如何从网页收集所有链接?

时间:2017-11-22 19:57:12

标签: python python-3.x web-scraping beautifulsoup

如何收集来自"查看更多广告系列的链接"使用Python 3?我希望从此页面收集所有260604个链接? https://www.gofundme.com/mvc.php?route=category&term=sport

2 个答案:

答案 0 :(得分:2)

点击View More Campaigns按钮后,浏览器会请求以下网址:

https://www.gofundme.com/mvc.php?route=category/loadMoreTiles&page=2&term=sport&country=GB&initialTerm=

这可用于请求更多页面,如下所示:

from bs4 import BeautifulSoup    
import requests

page = 1
links = set()
length = 0

while True:
    print("Page {}".format(page))
    gofundme = requests.get('https://www.gofundme.com/mvc.php?route=category/loadMoreTiles&page={}&term=sport&country=GB&initialTerm='.format(page))
    soup = BeautifulSoup(gofundme.content, "html.parser")
    links.update([a['href'] for a in soup.find_all('a', href=True)])

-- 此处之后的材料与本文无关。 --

(* ===== verification/Str.v ===== *)
(** * Byte strings: [std::string], [std::string_view] and [<cctype>]

    A string is a list of bytes ([ascii]); positions are [nat] (a string's
    length is bounded by memory, so a [size_t] position never wraps) and
    [std::string::npos] is [None].  The character classes are those of the
    "C" locale, which the program never leaves. *)

From S2P Require Export Prelude.
From stdpp Require Export sorting.
From Stdlib Require Export Ascii.

Declare Scope str_scope.
Delimit Scope str_scope with str.

Notation str := (list ascii).
Definition str_of_bytes (l : list Byte.byte) : list ascii := map ascii_of_byte l.
Definition bytes_of_str (l : list ascii) : list Byte.byte := map byte_of_ascii l.
String Notation str str_of_bytes bytes_of_str : str_scope.
Open Scope str_scope.

(** ** Bytes *)

(** The value of a byte as an [unsigned char]. *)
Definition code (c : ascii) : Z := Z.of_N (N_of_ascii c).
(** The conversion of an integer to [unsigned char] (reduction modulo 256). *)
Definition chr (z : Z) : ascii := ascii_of_N (Z.to_N (u8 z)).

Lemma code_range c : (0 <= code c < 256)%Z.
Proof. unfold code. pose proof (N_ascii_bounded c). lia. Qed.

Lemma chr_code c : chr (code c) = c.
Proof.
  unfold chr, u8. rewrite Z.mod_small by (pose proof (code_range c); lia).
  unfold code. by rewrite N2Z.id, ascii_N_embedding.
Qed.

Lemma code_chr z : code (chr z) = u8 z.
Proof.
  unfold code, chr. assert (0 <= u8 z < 256)%Z by (unfold u8; apply Z.mod_pos_bound; lia).
  rewrite N_ascii_embedding by lia. lia.
Qed.

Lemma code_chr_small z : (0 <= z < 256)%Z -> code (chr z) = z.
Proof. intros. rewrite code_chr. unfold u8. by apply Z.mod_small. Qed.

Lemma code_inj a b : code a = code b -> a = b.
Proof. intros H. by rewrite <- (chr_code a), H, chr_code. Qed.

(** Decides a property of all 256 bytes by computation. *)
Definition all_bytes (P : ascii -> bool) : bool :=
  forallb (fun n => P (ascii_of_nat n)) (seq 0 256).

Lemma all_bytes_spec P : all_bytes P = true -> forall c, P c = true.
Proof.
  unfold all_bytes. rewrite forallb_forall. intros H c.
  rewrite <- (ascii_nat_embedding c). apply H. apply in_seq.
  pose proof (nat_ascii_bounded c). lia.
Qed.

(** ** <cctype>, "C" locale *)

Definition between (lo hi : Z) (c : ascii) : bool := (lo <=? code c)%Z && (code c <=? hi)%Z.

Definition isdigit (c : ascii) : bool := between 48 57 c.
Definition isupper (c : ascii) : bool := between 65 90 c.
Definition islower (c : ascii) : bool := between 97 122 c.
Definition isalpha (c : ascii) : bool := isupper c || islower c.
Definition isalnum (c : ascii) : bool := isalpha c || isdigit c.
Definition isxdigit (c : ascii) : bool := isdigit c || between 65 70 c || between 97 102 c.
Definition isspace (c : ascii) : bool := between 9 13 c || (code c =? 32)%Z.
Definition iscntrl (c : ascii) : bool := between 0 31 c || (code c =? 127)%Z.
Definition tolower (c : ascii) : ascii := if isupper c then chr (code c + 32) else c.
Definition toupper (c : ascii) : ascii := if islower c then chr (code c - 32) else c.

Lemma tolower_idem c : tolower (tolower c) = tolower c.
Proof.
  enough (bool_decide (tolower (tolower c) = tolower c) = true) as H by by apply bool_decide_eq_true in H.
  revert c. apply all_bytes_spec. by vm_compute.
Qed.

(** ** Searching *)

(** [s.starts_with(p)], and [s.compare(0, p.size(), p) == 0]. *)
Fixpoint starts_with (p s : str) : bool :=
  match p, s with
  | [], _ => true
  | c :: p, d :: s => bool_decide (c = d) && starts_with p s
  | _ :: _, [] => false
  end.

Definition ends_with (p s : str) : bool := starts_with (rev p) (rev s).

(** The position of the first byte that satisfies [f]. *)
Fixpoint index_if (f : ascii -> bool) (s : str) : option nat :=
  match s with
  | [] => None
  | c :: s => if f c then Some 0 else S <$> index_if f s
  end.

(** [s.find_first_of] and [s.find(c, pos)] by predicate. *)
Definition find_if (f : ascii -> bool) (s : str) (pos : nat) : option nat :=
  Nat.add pos <$> index_if f (drop pos s).

Definition is_char (c d : ascii) : bool := bool_decide (d = c).
Definition one_of (set : str) (d : ascii) : bool := bool_decide (d ∈ set).

Definition find_char (c : ascii) (s : str) (pos : nat) : option nat := find_if (is_char c) s pos.

(** [s.rfind(c)] and [s.find_last_of], the last position that satisfies [f]. *)
Fixpoint last_index_if (f : ascii -> bool) (s : str) : option nat :=
  match s with
  | [] => None
  | c :: s =>
      match last_index_if f s with
      | Some i => Some (S i)
      | None => if f c then Some 0 else None
      end
  end.

(** [s.find(p, pos)]. *)
Fixpoint find_aux (p s : str) (i : nat) : option nat :=
  if starts_with p s then Some i
  else match s with [] => None | _ :: s => find_aux p s (S i) end.

Definition find (p s : str) (pos : nat) : option nat :=
  if pos <=? length s then find_aux p (drop pos s) pos else None.

(** [s.rfind(p, pos)]: the last occurrence starting at [pos] or before. *)
Fixpoint rfind_aux (p s : str) (i : nat) : option nat :=
  if starts_with p (drop i s) then Some i
  else match i with O => None | S i => rfind_aux p s i end.

Definition rfind (p s : str) (pos : nat) : option nat :=
  if length p <=? length s then rfind_aux p s (pos `min` (length s - length p)) else None.

(** [s.substr(pos, n)] for [pos <= s.size()], which every call of the modelled
    code satisfies. *)
Definition substr (s : str) (pos n : nat) : str := take n (drop pos s).

(** [s.replace(pos, n, t)] and [s.erase(pos, n)]. *)
Definition replace (s : str) (pos n : nat) (t : str) : str := take pos s ++ t ++ drop (pos + n) s.
Definition erase (s : str) (pos n : nat) : str := take pos s ++ drop (pos + n) s.

(** [operator<=] of [std::string]: bytes as unsigned numbers. *)
Fixpoint str_leb (a b : str) : bool :=
  match a, b with
  | [], _ => true
  | _ :: _, [] => false
  | c :: a, d :: b => (code c <? code d)%Z || ((code c =? code d)%Z && str_leb a b)
  end.
Definition str_le (a b : str) : Prop := str_leb a b = true.

#[export] Instance str_le_dec : RelDecision str_le.
Proof. intros a b. unfold str_le. apply _. Defined.

(** The texts between separators; one more than there are separators. *)
Fixpoint fields (sep : ascii) (s : str) : list str :=
  match s with
  | [] => [[]]
  | c :: s =>
      if is_char sep c then [] :: fields sep s
      else match fields sep s with f :: fs => (c :: f) :: fs | [] => [[c]] end
  end.

(** The texts [std::getline] yields: what follows the last separator is one
    only if it is not empty. *)
Definition getlines (delimiter : ascii) (s : str) : list str :=
  match last (fields delimiter s) with Some [] => removelast (fields delimiter s) | _ => fields delimiter s end.

(** What a C function sees of a string. *)
Fixpoint c_str (s : str) : str :=
  match s with c :: t => if is_char "000" c then [] else c :: c_str t | [] => [] end.

(** ** Facts *)

Lemma starts_with_spec p s : starts_with p s = true <-> exists t, s = p ++ t.
Proof.
  revert s. induction p as [|c p IH]; intros s; simpl; [naive_solver|].
  destruct s as [|d s]; [naive_solver|].
  rewrite andb_true_iff, bool_decide_eq_true, IH. naive_solver.
Qed.

Lemma starts_with_app p s : starts_with p (p ++ s) = true.
Proof. apply starts_with_spec. eauto. Qed.

Lemma index_if_None f s : index_if f s = None <-> forall c, c ∈ s -> f c = false.
Proof.
  induction s as [|c s IH]; simpl.
  - split; [|done]. intros _ c Hc. by apply not_elem_of_nil in Hc.
  - destruct (f c) eqn:Hf.
    + split; [done|]. intros H. specialize (H c (list_elem_of_here _ _)). congruence.
    + rewrite fmap_None, IH. split.
      * intros H d [->|Hd]%elem_of_cons; auto.
      * intros H d Hd. apply H. by right.
Qed.

Lemma index_if_app f a c b :
  (forall d, d ∈ a -> f d = false) -> f c = true -> index_if f (a ++ c :: b) = Some (length a).
Proof.
  intros Ha Hc. induction a as [|d a IH]; simpl; [by rewrite Hc|].
  rewrite (Ha d (list_elem_of_here _ _)), IH; [done|].
  intros e He. apply Ha. by right.
Qed.

Lemma index_if_Some f s i :
  index_if f s = Some i <->
  exists c, s = take i s ++ c :: drop (S i) s /\ f c = true /\ i < length s /\
            forall d, d ∈ take i s -> f d = false.
Proof.
  revert i. induction s as [|c s IH]; intros i; simpl; [split; [done|intros (?&?&?&?&?); lia]|].
  destruct (f c) eqn:Hf.
  - split.
    + intros [= <-]. exists c. split_and!; [done|done|simpl; lia|]. intros d Hd. by apply not_elem_of_nil in Hd.
    + intros (d & Heq & Hd & _ & Hall). destruct i as [|i]; [done|].
      simpl in Hall. specialize (Hall c (list_elem_of_here _ _)). congruence.
  - rewrite fmap_Some. split.
    + intros (j & Hj & ->). apply IH in Hj as (d & Heq & Hd & Hlen & Hall).
      exists d. simpl. split_and!; [by rewrite <- Heq|done|lia|].
      intros e [->|He]%elem_of_cons; auto.
    + intros (d & Heq & Hd & Hlen & Hall). destruct i as [|j]; [simpl in Heq; congruence|].
      exists j. split; [|done]. apply IH. simpl in Heq. injection Heq as Heq.
      exists d. split_and!; [done|done|simpl in *; lia|]. intros e He. apply Hall. simpl. by right.
Qed.

Lemma index_if_lt f s i : index_if f s = Some i -> i < length s.
Proof. intros H. apply index_if_Some in H as (?&?&?&?&?). done. Qed.

Lemma last_index_if_lt f s i : last_index_if f s = Some i -> i < length s.
Proof.
  revert i. induction s as [|c s IH]; intros i; simpl; [done|].
  destruct (last_index_if f s) as [j|].
  - intros [= <-]. specialize (IH j eq_refl). lia.
  - split_if; [|done]. intros [= <-]. lia.
Qed.

Lemma last_index_if_None f s : last_index_if f s = None <-> forall c, c ∈ s -> f c = false.
Proof.
  induction s as [|c s IH]; simpl.
  - split; [|done]. intros _ c Hc. by apply not_elem_of_nil in Hc.
  - destruct (last_index_if f s) as [i|].
    + split; [done|]. intros H. assert (None = Some i); [|done]. symmetry. apply IH.
      intros d Hd. apply H. by right.
    + destruct (f c) eqn:Hf.
      * split; [done|]. intros H. specialize (H c (list_elem_of_here _ _)). congruence.
      * split; [|done]. intros _ d [->|Hd]%elem_of_cons; [done|]. by apply IH.
Qed.

Lemma last_index_if_app f a c b :
  (forall d, d ∈ b -> f d = false) -> f c = true -> last_index_if f (a ++ c :: b) = Some (length a).
Proof.
  intros Hb Hc. induction a as [|d a IH]; simpl.
  - rewrite (proj2 (last_index_if_None f b) Hb). by rewrite Hc.
  - by rewrite IH.
Qed.

Lemma find_char_app c a b :
  c ∉ a -> find_char c (a ++ c :: b) 0 = Some (length a).
Proof.
  intros Ha. unfold find_char, find_if. rewrite drop_0, index_if_app; [done|..].
  - intros d Hd. unfold is_char. apply bool_decide_eq_false. congruence.
  - unfold is_char. by apply bool_decide_eq_true.
Qed.

Lemma find_char_None c s : find_char c s 0 = None <-> c ∉ s.
Proof.
  unfold find_char, find_if. rewrite drop_0, fmap_None, index_if_None. split.
  - intros H Hc. specialize (H c Hc). unfold is_char in H. by apply bool_decide_eq_false in H.
  - intros Hc d Hd. unfold is_char. apply bool_decide_eq_false. congruence.
Qed.

Lemma find_char_Some c s i :
  find_char c s 0 = Some i -> i < length s /\ s = take i s ++ c :: drop (S i) s /\ c ∉ take i s.
Proof.
  unfold find_char, find_if. rewrite drop_0. intros H. apply fmap_Some in H as (j & Hj & ->).
  apply index_if_Some in Hj as (d & Hs & Hd & Hlt & Hall). simpl.
  unfold is_char in *. apply bool_decide_eq_true in Hd. subst d. split_and!; [done|done|].
  intros Hin. apply Hall, bool_decide_eq_false in Hin. done.
Qed.

Lemma find_aux_spec p s i j :
  find_aux p s i = Some j ->
  i <= j /\ j - i <= length s /\ starts_with p (drop (j - i) s) = true /\
  forall k, k < j - i -> starts_with p (drop k s) = false.
Proof.
  revert i. induction s as [|c s IH]; intros i; simpl; destruct (starts_with p _) eqn:Hs.
  - intros [= <-]. rewrite Nat.sub_diag. simpl. split_and!; [lia|lia|done|lia].
  - done.
  - intros [= <-]. rewrite Nat.sub_diag. simpl. split_and!; [lia|lia|done|lia].
  - intros (H1 & H2 & H3 & H4)%IH. split_and!; [lia|simpl; lia|..].
    + replace (j - i) with (S (j - S i)) by lia. done.
    + intros [|k] Hk; [done|]. apply H4. lia.
Qed.

Lemma find_Some p s pos i :
  find p s pos = Some i ->
  pos <= i <= length s /\ starts_with p (drop i s) = true /\
  forall k, pos <= k < i -> starts_with p (drop k s) = false.
Proof.
  unfold find. destruct (Nat.leb_spec pos (length s)); [|done].
  intros (H1 & H2 & H3 & H4)%find_aux_spec. rewrite length_drop in H2. rewrite drop_drop in H3.
  replace (pos + (i - pos)) with i in H3 by lia. split_and!; [lia|lia|done|].
  intros k Hk. specialize (H4 (k - pos) ltac:(lia)). rewrite drop_drop in H4.
  by replace (pos + (k - pos)) with k in H4 by lia.
Qed.

Lemma c_str_id s : "000"%char ∉ s -> c_str s = s.
Proof.
  induction s as [|c s IH]; [done|]. intros [Hc Hs]%not_elem_of_cons. simpl. unfold is_char.
  rewrite bool_decide_false by done. by rewrite IH.
Qed.

Lemma c_str_clean s : "000"%char ∉ c_str s.
Proof.
  induction s as [|c s IH]; simpl; [apply not_elem_of_nil|]. unfold is_char. case_bool_decide; [apply not_elem_of_nil|].
  apply not_elem_of_cons. split; congruence.
Qed.

Lemma c_str_idem s : c_str (c_str s) = c_str s.
Proof. apply c_str_id, c_str_clean. Qed.

(** ** The order of strings is total *)

Lemma str_leb_refl a : str_leb a a = true.
Proof. induction a as [|c a IH]; [done|]. simpl. rewrite Z.ltb_irrefl, Z.eqb_refl. done. Qed.

Lemma str_leb_cons c a d b :
  str_leb (c :: a) (d :: b) = true <-> (code c < code d)%Z \/ c = d /\ str_leb a b = true.
Proof.
  simpl. rewrite orb_true_iff, andb_true_iff, Z.ltb_lt, Z.eqb_eq. split.
  - intros [?|[?%code_inj ?]]; auto.
  - intros [?|[-> ?]]; auto.
Qed.

#[export] Instance str_le_trans : Transitive str_le.
Proof.
  intros a. induction a as [|c a IH]; intros [|d b] [|e f]; try done. unfold str_le in *.
  rewrite !str_leb_cons. intros [?|[-> ?]] [?|[<- ?]]; [left; lia|left; lia|left; lia|right; eauto].
Qed.

#[export] Instance str_le_total : Total str_le.
Proof.
  intros a. induction a as [|c a IH]; intros [|d b]; try (by left); [by right|]. unfold str_le in *.
  rewrite !str_leb_cons. destruct (Z.lt_total (code c) (code d)) as [|[Heq%code_inj|]]; [auto| |auto].
  destruct (IH b); auto.
Qed.

#[export] Instance str_le_antisymm : AntiSymm (=) str_le.
Proof.
  intros a. induction a as [|c a IH]; intros [|d b]; try done. unfold str_le in *.
  rewrite !str_leb_cons. intros [?|[-> ?]] [?|[Heq ?]]; simplify_eq; try lia. f_equal. auto.
Qed.

(** ** Fields *)

Lemma fields_one sep s : sep ∉ s -> fields sep s = [s].
Proof.
  induction s as [|c s IH]; [done|]. intros H%not_elem_of_cons. destruct H as [Hc Hs]. simpl.
  unfold is_char. rewrite bool_decide_false by done. by rewrite IH.
Qed.

Lemma fields_cons sep s t : sep ∉ s -> fields sep (s ++ sep :: t) = s :: fields sep t.
Proof.
  induction s as [|c s IH]; simpl.
  - intros _. unfold is_char. by rewrite bool_decide_true.
  - intros [Hc Hs]%not_elem_of_cons. unfold is_char. rewrite bool_decide_false by done. by rewrite IH.
Qed.

Lemma find_char_drop c s b : find_char c s b = Nat.add b <$> find_char c (drop b s) 0.
Proof. unfold find_char, find_if. rewrite drop_0. by destruct (index_if _ _). Qed.

Lemma fields_nonempty sep s : fields sep s <> [].
Proof. induction s as [|c s IH]; simpl; [done|]. split_if; [done|]. by destruct (fields sep s). Qed.

Lemma fields_snoc sep s t : sep ∉ t -> fields sep (s ++ sep :: t) = fields sep s ++ [t].
Proof.
  intros Ht. induction s as [|c s IH]; simpl.
  - unfold is_char. rewrite bool_decide_true by done. by rewrite fields_one.
  - rewrite IH. destruct (is_char sep c); [done|].
    pose proof (fields_nonempty sep s). by destruct (fields sep s).
Qed.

    # Stop when no new links are found
    if len(links) == length:
        break

    length = len(links)
    page += 1

for link in sorted(links):
    print(link)

给你输出如下:

https://www.gofundme.com/100-round-kumite-rundraiser
https://www.gofundme.com/10k-challenge-for-disabled-sports
https://www.gofundme.com/1yeti0
https://www.gofundme.com/2-marathons-1-month
https://www.gofundme.com/23yq67t4
https://www.gofundme.com/2fwyuwvg

返回的部分链接是重复的,因此使用set来避免这种情况。 该脚本继续尝试请求新页面,直到看不到新链接,这似乎发生在大约18页。

答案 1 :(得分:1)

来自retrieve links from web page using python and BeautifulSoup

import httplib2
from bs4 import BeautifulSoup, SoupStrainer

http = httplib2.Http()
status, response = http.request('https://www.gofundme.com/mvc.php?route=category&term=sport')

for link in BeautifulSoup(response, parseOnlyThese=SoupStrainer('a')):
    if link.has_attr('href'):
        print (link['href'])